Script: John Wagner
Art: Colin MacNeil, Peter Doherty, Manuel Benet, Jock
Release Date: 4th February, 2015
The second volume in Hachette’s new partwork doesn’t quite keep up the quality of the first (a pretty hard ask considering the series launched with America), but it’s still a solid enough entry in the canon.
Mechanismo shows what happens when good intentions go badly wrong, with the first hints that Chief Judge McGruder’s judgment might be as flawed as it was the first time around.
With the numbers of Judges on the streets down to an almost-critical level after the unnatural disasters of Necropolis and Judgement Day, McGruder authorises the deployment of robot Judges.
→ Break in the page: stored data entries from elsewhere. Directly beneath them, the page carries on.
Lemma inv_enter s acc del len q wide src :
  spsc_inv s acc del len q → sp_prod s = PIdle →
  ∃ q', spsc_inv (p_enter s wide src) (if p_narrows s wide then mark acc del else acc) del len q'.
Proof.
  intros HI Hp. pose proof HI as HI'. destruct HI. destruct si_acc0 as (dn & Ea & Hd). unfold p_enter.
  destruct (p_narrows s wide) eqn:En.
  - unfold p_narrows in En. apply andb_true_iff in En as [_ Ef].
    exists (marked <$> q). rewrite (inv_length s acc del len q dn) by done.
    split; simpl; try done.
    + by exists dn.
    + by rewrite zlen_fmap.
    + by apply delivered_mark.
    + split; [exact Ef|]. split; [apply marked_mark|]. intros i Hi Hn. exfalso. apply Hn.
      apply elem_of_set_seq. split; [apply Nat.le_0_l|exact Hi].
    + destruct (sp_cons s); try done. destruct si_cons0 as (? & ? & ? & ? & ?).
      rewrite <- fmap_take. split_and!; try done. by apply delivered_mark.
  - exists q. split; simpl; try done.
    + by exists dn.
    + intros _. apply si_settled0. by eapply not_clearing.
    + intros ->. apply si_dry0. unfold p_narrows in En. simpl in En. done.
Qed.

Lemma inv_clear s acc del len q todo n i :
  spsc_inv s acc del len q → sp_prod s = PClear todo n → i ∈ todo → spsc_inv (p_clear s todo n i) acc del len q.
Proof.
  intros [] Hp Hi. rewrite Hp in *. destruct si_prod0 as (Hf & Hm & Hz). split; simpl; try done.
  - unfold zlen in *. by rewrite length_insert.
  - by apply window_clear.
  - intros H. congruence.
  - split_and!; [done|done|]. intros j Hj Hn. destruct (decide (i = j)) as [->|Hne].
    + apply list_lookup_insert_eq. unfold zlen in *. lia.
    + rewrite list_lookup_insert_ne by done. apply Hz; [done|]. intros Hin. apply Hn, elem_of_difference.
      split; [done|]. by intros ->%elem_of_singleton.
Qed.

Lemma inv_cleared s acc del len q n :
  spsc_inv s acc del len q → sp_prod s = PClear ∅ n → spsc_inv (p_cleared s n) acc del len q.
Proof.
  intros [] Hp. rewrite Hp in *. destruct si_prod0 as (Hf & Hm & Hz).
  assert (E : sp_slot s = silence cap).
  { apply list_eq. intros i. unfold silence. destruct (decide (i < Z.to_nat cap)%nat).
    - rewrite Hz by set_solver. by rewrite lookup_replicate_2.
    - rewrite !lookup_ge_None_2; [done|rewrite length_replicate; lia|unfold zlen in *; lia]. }
  split; simpl; try done. intros _. rewrite E, window_silence, settled_marked by done. by rewrite si_q0.
Qed.

Lemma inv_start s acc del len q wide src :
  spsc_inv s acc del len q → sp_prod s = PFree wide src → spsc_inv (p_start s wide src) acc del len q.
Proof.
  intros HI Hp. pose proof (sp_readable_len _ _ _ _ _ HI) as Hr. pose proof (cap_bounds k Hk).
  destruct HI. rewrite Hp in *.
  assert (¬ clearing s) as Hn by (by eapply not_clearing).
  split; simpl; try done; [intros _; by apply si_settled0|].
  rewrite Hr. unfold u32. rewrite Z.mod_small by lia. set (l := if wide then src else _).
  assert (zlen (take (Z.to_nat (mask - len)) l) ≤ mask - len) by (unfold zlen; rewrite length_take; lia).
  split_and!; try done; try lia.
  - rewrite Z.add_0_r, si_head0. symmetry. rewrite Z.mod_mod; lia.
  - destruct wide; [done|]. subst l. rewrite take_replicate. unfold silence. f_equal. unfold zlen. rewrite length_replicate. lia.
Qed.

Lemma inv_store s acc del len q w x :
  spsc_inv s acc del len q → sp_prod s = PWrite true w → w_src w !! w_s w = Some x →
  spsc_inv (p_store s w x) acc del len q.
Proof.
  intros [] Hp Hx. rewrite Hp in *. destruct si_prod0 as (Hf & Hh & Hfit & Hs & Hpos & Hwin).
  apply lookup_lt_Some in Hx as Hlt. unfold zlen in Hfit. pose proof (cap_bounds k Hk).
  assert (Hq : window k (<[Z.to_nat (w_pos w):=x]> (sp_slot s)) (sp_tail s) len = window k (sp_slot s) (sp_tail s) len).
  { rewrite Hpos, si_head0, Zplus_mod_idemp_l, <- Z.add_assoc. apply window_insert_out; lia. }
  assert (¬ clearing s) as Hn by (by eapply not_clearing).
  split; simpl; try done; rewrite ?Hq; try done.
  - unfold zlen in *. by rewrite length_insert.
  - intros _. by apply si_settled0.
  - intros H1. congruence.
  - split_and!; try done; try lia.
    + rewrite land_mask, Hpos, Zplus_mod_idemp_l by done. f_equal. lia.
    + rewrite Hpos. replace (Z.of_nat (S (w_s w))) with (Z.of_nat (w_s w) + 1) by lia.
      rewrite window_snoc; [|done|rewrite si_head0; apply Z.mod_pos_bound; lia|lia|lia].
      rewrite Hwin. by rewrite (take_S_r _ _ x).
Qed.

Lemma inv_publish s acc del len q wide w :
  spsc_inv s acc del len q → sp_prod s = PWrite wide w → (wide = true → w_s w = length (w_src w)) →
  ∃ q', spsc_inv (p_publish s w) (acc ++ ((λ x, (x, false)) <$> w_src w)) del (len + zlen (w_src w)) q'.
Proof.
  intros [] Hp Hd. rewrite Hp in *. destruct si_prod0 as (Hf & Hh & Hfit & _ & _ & Hwin).
  assert (¬ clearing s) as Hn by (by eapply not_clearing).
  pose proof (zlen_nonneg (w_src w)). pose proof (cap_bounds k Hk). destruct si_acc0 as (dn & -> & Hb).
  assert (Hnew : window k (sp_slot s) (sp_head s) (zlen (w_src w)) = w_src w).
  { destruct wide; [rewrite Hd in Hwin by done; rewrite take_ge in Hwin by lia; exact Hwin|].
    rewrite si_dry0 by done. by rewrite window_silence, <- Hwin. }
  assert (Hw : window k (sp_slot s) (sp_tail s) (len + zlen (w_src w)) =
               settled <$> (q ++ ((λ x, (x, false)) <$> w_src w))).
  { rewrite window_split, fmap_app, si_settled0 by (done || lia). f_equal.
    rewrite <- si_head0, Hnew, <- list_fmap_compose. symmetry. apply list_fmap_id. }
  exists (q ++ ((λ x, (x, false)) <$> w_src w)). split; simpl; try done; try lia.
  - rewrite land_mask, Hh, si_head0, Zplus_mod_idemp_l by done. f_equal. lia.
  - exists dn. by rewrite <- app_assoc.
  - by rewrite zlen_app, zlen_fmap, si_q0.
  - rewrite Hw. apply settled_delivered.
  - destruct (sp_cons s); [done| |lia]. destruct si_cons0 as (? & ? & ? & ? & ?). split_and!; try done; [lia|].
    rewrite take_app_le; [done|]. unfold zlen in *. lia.
Qed.

Lemma inv_cstart s acc del len q n :
  spsc_inv s acc del len q → spsc_inv (c_start s n) acc del len q.
Proof.
  intros HI. pose proof (sp_readable_len _ _ _ _ _ HI) as Hr. destruct HI. split; simpl; try done.
  rewrite Hr. split_and!; try done; try lia. rewrite Z.add_0_r. symmetry. apply Z.mod_small. lia.
Qed.

Lemma inv_load s acc del len q d :
  spsc_inv s acc del len q → sp_cons s = CRead d → (d_s d < d_real d)%nat → spsc_inv (c_load s d) acc del len q.
Proof.
  intros [] Hc Hlt. rewrite Hc in *. destruct si_cons0 as (Ht & Hl & Hs & Hpos & Hout). pose proof (cap_bounds k Hk).
  split; simpl; try done. split_and!; try done; try lia.
  - rewrite land_mask, Hpos, Zplus_mod_idemp_l by done. f_equal. lia.
  - destruct (lookup_lt_is_Some_2 q (d_s d)) as [e He]; [unfold zlen in *; lia|].
    rewrite (take_S_r _ _ e) by done. apply Forall2_app; [done|]. constructor; [|constructor].
    apply Forall2_same_length_lookup in si_vals0 as [_ Hv]. apply (Hv (d_s d)); [done|].
    rewrite window_lookup, decide_True by lia. by rewrite Hpos.
Qed.

(** The tail moves past the [n] oldest. *)
Lemma inv_taken s acc del len q n vs :
  spsc_inv s acc del len q → (n ≤ length q)%nat → Forall2 became (take n q) vs →
  spsc_inv (Spsc (sp_slot s) (sp_head s) (Z.land (sp_tail s + Z.of_nat n) mask) (sp_filled s) (sp_prod s) CIdle)
    acc (del ++ vs) (len - Z.of_nat n) (drop n q).
Proof.
  intros [] Hn Hv. destruct si_acc0 as (dn & -> & Hb). pose proof (cap_bounds k Hk).
  assert (Htl : Z.land (sp_tail s + Z.of_nat n) mask = (sp_tail s + Z.of_nat n) mod cap) by (by rewrite land_mask).
  unfold zlen in si_q0.
  assert (Hw : window k (sp_slot s) ((sp_tail s + Z.of_nat n) mod cap) (len - Z.of_nat n)
               = drop n (window k (sp_slot s) (sp_tail s) len)) by (rewrite window_drop by lia; by rewrite Nat2Z.id).
  split; simpl; rewrite ?Htl, ?Hw; try done; try lia.
  - rewrite si_head0, Zplus_mod_idemp_l. f_equal. lia.
  - exists (dn ++ take n q). split; [|by apply Forall2_app]. by rewrite <- app_assoc, take_drop.
  - unfold zlen. rewrite length_drop. lia.
  - by apply Forall2_drop.
  - intros H1. rewrite fmap_drop. f_equal. by apply si_settled0.
  - destruct (sp_prod s); try done.
    + destruct si_prod0 as (? & ? & ?). split_and!; try done. by apply Forall_drop.
    + destruct si_prod0 as (? & ? & ? & ? & ? & ?). split_and!; (done || lia).
Qed.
Given the same powers of arrest and sentencing as their human counterparts, the machines are immediately denounced by Dredd as a very bad idea and sure enough, things start going wrong very quickly. Starting off with a basic malfunction, it’s not long before the robot Judges are causing absolute carnage. It is Mega-City One after all.
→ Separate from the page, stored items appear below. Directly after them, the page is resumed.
(* ===== verification/Pace.v ===== *)
(** * Pace: the instants at which the pacer puts its frames on the wire

    Models the timing of [transport/src/reac_pacer.c] and the launch grid of
    [transport/src/reac_etf.c]: the exact rational grid of launch times, the
    choice of the backend that owns the egress instant and what a missing
    precondition does to it, the slot period, and the slot clock of the pacer
    loop with its debt law. Instants are nanoseconds of a [uint64_t]; a turn of
    the loop is given the period the discipline asks for and the clock it reads
    after sending. *)

From Stdlib Require String.
From S2P Require Import Prelude BoxModel Clock.
Import String.StringSyntax.
Local Open Scope Z_scope.

(** ** The launch grid *)

Inductive reac_etf_refusal :=
| REAC_ETF_OK | REAC_ETF_REFUSE_NO_TXTIME | REAC_ETF_REFUSE_TXTIME_EPERM | REAC_ETF_REFUSE_NO_QDISC
| REAC_ETF_REFUSE_TAI_UNSET | REAC_ETF_REFUSE_NO_TAI_CLOCK | REAC_ETF_REFUSE_BAD_FPS
| REAC_ETF_REFUSE_BAD_LEAD.

#[global] Instance reac_etf_refusal_eq_dec : EqDecision reac_etf_refusal.
Proof. solve_decision. Defined.

Record reac_etf_grid := EtfGrid {
  eg_launch_ns : Z; eg_base_ns : Z; eg_slot : Z; eg_whole : Z; eg_rem : Z; eg_frac : Z; eg_fps : Z
}.

Definition NS_PER_S : Z := 1000000000.

Definition reac_etf_grid_init (fps base_ns : Z) : reac_etf_refusal * reac_etf_grid :=
  if fps <=? 0 then (REAC_ETF_REFUSE_BAD_FPS, EtfGrid 0 0 0 0 0 0 0)
  else
    let fps := u32 fps in
    (REAC_ETF_OK, EtfGrid base_ns base_ns 0 (u32 (NS_PER_S / fps)) (u32 (NS_PER_S mod fps)) 0 fps).

Definition reac_etf_grid_advance (g : reac_etf_grid) (steer_ns : Z) : reac_etf_grid :=
  let slot := u64 (eg_slot g + 1) in
  if 0 <? steer_ns then
    EtfGrid (u64 (eg_launch_ns g + u64 steer_ns)) (eg_base_ns g) slot (eg_whole g) (eg_rem g)
      (eg_frac g) (eg_fps g)
  else
    let launch := u64 (eg_launch_ns g + eg_whole g) in
    let frac := u32 (eg_frac g + eg_rem g) in
    if eg_fps g <=? frac then
      EtfGrid (u64 (launch + 1)) (eg_base_ns g) slot (eg_whole g) (eg_rem g) (u32 (frac - eg_fps g))
        (eg_fps g)
    else EtfGrid launch (eg_base_ns g) slot (eg_whole g) (eg_rem g) frac (eg_fps g).

Definition reac_etf_grid_rebase (g : reac_etf_grid) (now_ns : Z) : reac_etf_grid :=
  reac_etf_grid_advance
    (EtfGrid now_ns now_ns 0 (eg_whole g) (eg_rem g) (eg_frac g) (eg_fps g)) 0.

(** ** The backend and its preconditions *)

Definition REAC_ETF_LEAD_US_DEFAULT : Z := 2500.
Definition REAC_ETF_LEAD_US_MIN : Z := 50.
Definition REAC_ETF_LEAD_US_MAX : Z := 50000.

Definition reac_etf_lead_check (lead_us : Z) : reac_etf_refusal :=
  if (lead_us <? REAC_ETF_LEAD_US_MIN) || (REAC_ETF_LEAD_US_MAX <? lead_us)
  then REAC_ETF_REFUSE_BAD_LEAD else REAC_ETF_OK.

(** [setopt] is what [setsockopt] of [SO_TXTIME] answers: done, or the [errno]. *)
Definition EPERM : Z := 1.
Definition reac_etf_socket_arm (tai_offset_s : Z) (setopt : option Z) : reac_etf_refusal :=
  if tai_offset_s <=? 0 then REAC_ETF_REFUSE_TAI_UNSET
  else match setopt with
       | Some errno => if errno =? EPERM then REAC_ETF_REFUSE_TXTIME_EPERM else REAC_ETF_REFUSE_NO_TXTIME
       | None => REAC_ETF_OK
       end.

Inductive reac_etf_qdisc_state := REAC_ETF_QDISC_NONE | REAC_ETF_QDISC_PRESENT | REAC_ETF_QDISC_UNREADABLE.

(** Arming: the refusal, and the lead in nanoseconds the handle is left with. *)
Definition pacer_arm_etf (lead_us tai : Z) (q : reac_etf_qdisc_state) (setopt : option Z)
    : reac_etf_refusal * option Z :=
  let r := reac_etf_lead_check lead_us in
  if negb (bool_decide (r = REAC_ETF_OK)) then (r, None)
  else if tai <? 0 then (REAC_ETF_REFUSE_NO_TAI_CLOCK, None)
  else match q with
       | REAC_ETF_QDISC_NONE => (REAC_ETF_REFUSE_NO_QDISC, None)
       | _ =>
           let r := reac_etf_socket_arm tai setopt in
           if negb (bool_decide (r = REAC_ETF_OK)) then (r, None)
           else (REAC_ETF_OK, Some (u32 (lead_us * 1000)))
       end.

Inductive reac_pacer_backend := REAC_PACER_BACKEND_THREAD | REAC_PACER_BACKEND_ETF.

(** [found] is the value the layered lookup copied out, [None] when no layer has
    one; the flag is [*understood]. *)
Definition reac_pacer_backend_resolve (found : option (list Z)) : reac_pacer_backend * bool :=
  match found with
  | None => (REAC_PACER_BACKEND_ETF, true)
  | Some v =>
      if zeqb v (str "etf") then (REAC_PACER_BACKEND_ETF, true)
      else if zeqb v (str "thread") then (REAC_PACER_BACKEND_THREAD, true)
      else (REAC_PACER_BACKEND_ETF, false)
  end.

(** [strtol] in base 10 on an ASCII string: white space, a sign, digits; the
    value saturates at the ends of [long]. [None] when no digit was read, else
    the value and the characters left. *)
Definition is_space (c : Z) : bool := (c =? 32) || ((9 <=? c) && (c <=? 13)).
Definition is_digit (c : Z) : bool := (48 <=? c) && (c <=? 57).
Fixpoint skip_space (s : list Z) : list Z :=
  match s with c :: s' => if is_space c then skip_space s' else s | [] => [] end.
Fixpoint digits_of (acc : Z) (s : list Z) : Z * list Z :=
  match s with
  | c :: s' => if is_digit c then digits_of (acc * 10 + (c - 48)) s' else (acc, s)
  | [] => (acc, [])
  end.
Definition LONG_MAX : Z := 2 ^ 63 - 1.
Definition strtol10 (s : list Z) : option (Z * list Z) :=
  let s := skip_space s in
  let '(neg, s) := match s with
                   | c :: s' => if c =? 45 then (true, s') else if c =? 43 then (false, s') else (false, s)
                   | [] => (false, [])
                   end in
  match s with
  | c :: _ =>
      if is_digit c then
        let '(v, rest) := digits_of 0 s in
        Some ((if neg then Z.max (- LONG_MAX - 1) (- v) else Z.min LONG_MAX v), rest)
      else None
  | [] => None
  end.

Definition reac_pacer_lead_us_resolve (found : option (list Z)) : Z * bool :=
  match found with
  | None => (REAC_ETF_LEAD_US_DEFAULT, true)
  | Some v =>
      match strtol10 v with
      | Some (n, []) =>
          if (n <=? 0) || negb (bool_decide (reac_etf_lead_check (u32 n) = REAC_ETF_OK))
          then (REAC_ETF_LEAD_US_DEFAULT, false) else (u32 n, true)
      | _ => (REAC_ETF_LEAD_US_DEFAULT, false)
      end
  end.

(** What [reac_pacer_open] does with the backend: it fails, or it runs on the
    thread with the refusal it remembers, or on the launch grid with its lead. *)
Inductive backend_opened :=
| OpenRefused (r : reac_etf_refusal)
| OpenThread (remembered : option reac_etf_refusal)
| OpenEtf (lead_ns : Z).

Definition open_backend (pacer_found lead_found : option (list Z)) (tai : Z)
    (q : reac_etf_qdisc_state) (setopt : option Z) : backend_opened :=
  match (reac_pacer_backend_resolve pacer_found).1 with
  | REAC_PACER_BACKEND_THREAD => OpenThread None
  | REAC_PACER_BACKEND_ETF =>
      match pacer_arm_etf (reac_pacer_lead_us_resolve lead_found).1 tai q setopt with
      | (_, Some lead_ns) => OpenEtf lead_ns
      | (r, None) => if bool_decide (is_Some pacer_found) then OpenRefused r else OpenThread (Some r)
      end
  end.

(** ** Period and budget *)

Definition reac_pacer_period_ns (fps : Z) : Z :=
  let fps := if fps <=? 0 then 8000 else fps in
  f64_to_Z (f64_add (f64_div (f64_of_Z NS_PER_S) (f64_of_Z fps)) (f64_ratio 1 2)).

Definition REAC_CATCHUP_MAX_DEFAULT_US : Z := 1000.

Definition reac_catchup_default_slots (fps : Z) : Z :=
  if fps <=? 0 then 1
  else
    let n := u32 (f64_to_Z (f64_add (f64_div (f64_mul (f64_of_Z REAC_CATCHUP_MAX_DEFAULT_US) (f64_of_Z fps))
                                       (f64_of_Z 1000000)) (f64_ratio 1 2))) in
    if n =? 0 then 1 else n.

Definition resolve_catchup_slots (cfg_val fps : Z) : Z :=
  if cfg_val =? 0 then reac_catchup_default_slots fps
  else if cfg_val <? 0 then 0 else u32 cfg_val.

(** ** The slot clock of the pacer loop *)

Record slot_clock := SlotClock {
  sc_etf : bool; sc_lead_ns : Z; sc_grid : reac_etf_grid; sc_deadline : Z; sc_period_ns : Z;
  sc_catchup_max_slots : Z; sc_late_wakes : Z; sc_slots_catchup : Z; sc_slots_dropped : Z;
  sc_slot_debt_max : Z
}.

Definition set_deadline (c : slot_clock) (g : reac_etf_grid) (deadline : Z) : slot_clock :=
  SlotClock (sc_etf c) (sc_lead_ns c) g deadline (sc_period_ns c) (sc_catchup_max_slots c)
    (sc_late_wakes c) (sc_slots_catchup c) (sc_slots_dropped c) (sc_slot_debt_max c).

(** The first deadline; [now] is the clock of the backend. *)
Definition slot_clock_start (etf : bool) (lead_ns period_ns fps catchup now : Z) : slot_clock :=
  if etf then
    let g := (reac_etf_grid_init fps (u64 (now + lead_ns + u64 period_ns))).2 in
    SlotClock etf lead_ns g (u64 (eg_launch_ns g - lead_ns)) period_ns catchup 0 0 0 0
  else SlotClock etf lead_ns (EtfGrid 0 0 0 0 0 0 0) (u64 (now + u64 period_ns)) period_ns catchup 0 0 0 0.

(** One period on: the grid under launch times, the deadline otherwise. *)
Definition slot_clock_advance (c : slot_clock) (follow : bool) (slot_ns : Z) : slot_clock :=
  if sc_etf c then
    let g := reac_etf_grid_advance (sc_grid c) (if follow then slot_ns else 0) in
    set_deadline c g (u64 (eg_launch_ns g - sc_lead_ns c))
  else set_deadline c (sc_grid c) (u64 (sc_deadline c + u64 slot_ns)).

(** The debt of a late wake, in slots. *)
Definition slots_behind (c : slot_clock) (now : Z) : Z :=
  u64 (u64 (now - sc_deadline c) / u64 (sc_period_ns c) + 1).

(** Overslept: repay the debt within the budget, or abandon it and re-base. *)
Definition slot_clock_settle (c : slot_clock) (now : Z) : slot_clock :=
  if now <=? sc_deadline c then c
  else
    let behind := slots_behind c now in
    let b32 := if 2 ^ 32 - 1 <? behind then 2 ^ 32 - 1 else u32 behind in
    let late := u64 (sc_late_wakes c + 1) in
    let worst := if sc_slot_debt_max c <? b32 then b32 else sc_slot_debt_max c in
    if negb (sc_catchup_max_slots c =? 0) && (behind <=? sc_catchup_max_slots c) then
      SlotClock (sc_etf c) (sc_lead_ns c) (sc_grid c) (sc_deadline c) (sc_period_ns c)
        (sc_catchup_max_slots c) late (u64 (sc_slots_catchup c + 1)) (sc_slots_dropped c) worst
    else
      let g := if sc_etf c then reac_etf_grid_rebase (sc_grid c) (u64 (now + sc_lead_ns c)) else sc_grid c in
      let deadline := if sc_etf c then u64 (eg_launch_ns g - sc_lead_ns c)
                      else u64 (now + u64 (sc_period_ns c)) in
      SlotClock (sc_etf c) (sc_lead_ns c) g deadline (sc_period_ns c) (sc_catchup_max_slots c) late
        (sc_slots_catchup c) (u64 (sc_slots_dropped c + behind)) worst.

Definition slot_clock_turn (c : slot_clock) (follow : bool) (slot_ns now : Z) : slot_clock :=
  slot_clock_settle (slot_clock_advance c follow slot_ns) now.

(** ** The grid is exact *)

Inductive grid_op := GAdvance (steer_ns : Z) | GRebase (now_ns : Z).

Definition grid_step (g : reac_etf_grid) (op : grid_op) : reac_etf_grid :=
  match op with
  | GAdvance steer => reac_etf_grid_advance g steer
  | GRebase now => reac_etf_grid_rebase g now
  end.

(** An instant the grid is re-based to is a [uint64_t]. *)
Definition grid_op_ok (op : grid_op) : Prop :=
  match op with GAdvance _ => True | GRebase now => 0 ≤ now < 2 ^ 64 end.

(** The grid as arithmetic: an anchor, the nanoseconds steered past it, and the
    nominal slots advanced before and since the anchor. *)
Record grid_spec := GridSpec { gs_anchor : Z; gs_steered : Z; gs_before : Z; gs_since : Z }.

Definition grid_spec_step (s : grid_spec) (op : grid_op) : grid_spec :=
  match op with
  | GAdvance steer =>
      if 0 <? steer then GridSpec (gs_anchor s) (gs_steered s + steer) (gs_before s) (gs_since s)
      else GridSpec (gs_anchor s) (gs_steered s) (gs_before s) (gs_since s + 1)
  | GRebase now => GridSpec now 0 (gs_before s + gs_since s) 1
  end.

(** [k] nominal periods at [fps], to the nanosecond. *)
Definition periods_ns (fps k : Z) : Z := k * NS_PER_S / fps.
Definition grid_instant (fps : Z) (s : grid_spec) : Z :=
  gs_anchor s + gs_steered s + periods_ns fps (gs_before s + gs_since s) - periods_ns fps (gs_before s).

Record grid_exact (fps : Z) (g : reac_etf_grid) (s : grid_spec) : Prop := {
  gx_launch : eg_launch_ns g = u64 (grid_instant fps s);
  gx_frac : eg_frac g = ((gs_before s + gs_since s) * NS_PER_S) mod fps;
  gx_whole : eg_whole g = NS_PER_S / fps;
  gx_rem : eg_rem g = NS_PER_S mod fps;
  gx_fps : eg_fps g = fps
}.

Lemma u64_add_l a b : u64 (u64 a + b) = u64 (a + b).
Proof. unfold u64. by rewrite Zplus_mod_idemp_l. Qed.
Lemma u64_add_r a b : u64 (a + u64 b) = u64 (a + b).
Proof. unfold u64. by rewrite Zplus_mod_idemp_r. Qed.
Lemma u64_small x : 0 ≤ x < 2 ^ 64 → u64 x = x.
Proof. intros. unfold u64. by apply Z.mod_small. Qed.

Section Grid.
Context (fps : Z) (Hfps : 0 < fps < 2 ^ 31).

(** One more period: the quotient and the remainder carry apart. *)
Lemma period_carry k :
  let f := (k * NS_PER_S) mod fps + NS_PER_S mod fps in
  if fps <=? f
  then periods_ns fps (k + 1) = periods_ns fps k + NS_PER_S / fps + 1 ∧
       ((k + 1) * NS_PER_S) mod fps = f - fps
  else periods_ns fps (k + 1) = periods_ns fps k + NS_PER_S / fps ∧
       ((k + 1) * NS_PER_S) mod fps = f.
Proof using Hfps.
  cbv zeta. unfold periods_ns. replace ((k + 1) * NS_PER_S) with (k * NS_PER_S + NS_PER_S) by ring.
  generalize (k * NS_PER_S) as a. generalize NS_PER_S as b. intros b a.
  pose proof (Z.div_mod a fps ltac:(lia)). pose proof (Z.div_mod b fps ltac:(lia)).
  pose proof (Z.mod_pos_bound a fps ltac:(lia)). pose proof (Z.mod_pos_bound b fps ltac:(lia)).
  destruct (Z.leb_spec fps (a mod fps + b mod fps)).
  - split.
    + symmetry. apply (Z.div_unique_pos _ _ _ (a mod fps + b mod fps - fps)); lia.
    + symmetry. apply (Z.mod_unique_pos _ _ (a / fps + b / fps + 1)); lia.
  - split.
    + symmetry. apply (Z.div_unique_pos _ _ _ (a mod fps + b mod fps)); lia.
    + symmetry. apply (Z.mod_unique_pos _ _ (a / fps + b / fps)); lia.
Qed.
The idea of Judges being supposedly infallible robots (metaphorically speaking) has been booted about by John Wagner more than once but Mechanismo is where he took that concept literally, highlighting just how human his increasingly totalitarian lawmen actually were by putting them up against some actual machines.
The first chapter is beautifully drawn by Colin MacNeil, his gorgeous art every bit as eye-catching as it was in the previous volume. His design for the Mechanismo in particular is a real joy, massive but sleek too, with a bolt of sheer metal below the visor giving each one a chin to rival Old Stoney Face himself.
Where this volume falls down is when MacNeil departs, leaving the art duties on the later chapters (Mechanismo Returns and Body Count) to Peter Doherty and Manuel Benet. While neither man is a bad artist in themselves, there’s nothing stellar about them either. It’s average comic art at best, nothing more, the kind that plagued 2000 AD in its leaner years.
It’s a shame, as both sequels are full of lovely little Wagner touches that a better artist would really have brought to life.
Saying that, for a paltry £6.99, this is still an absolute steal. A beautifully put together hardback volume with high production values, this is a worthy addition to any bookshelf.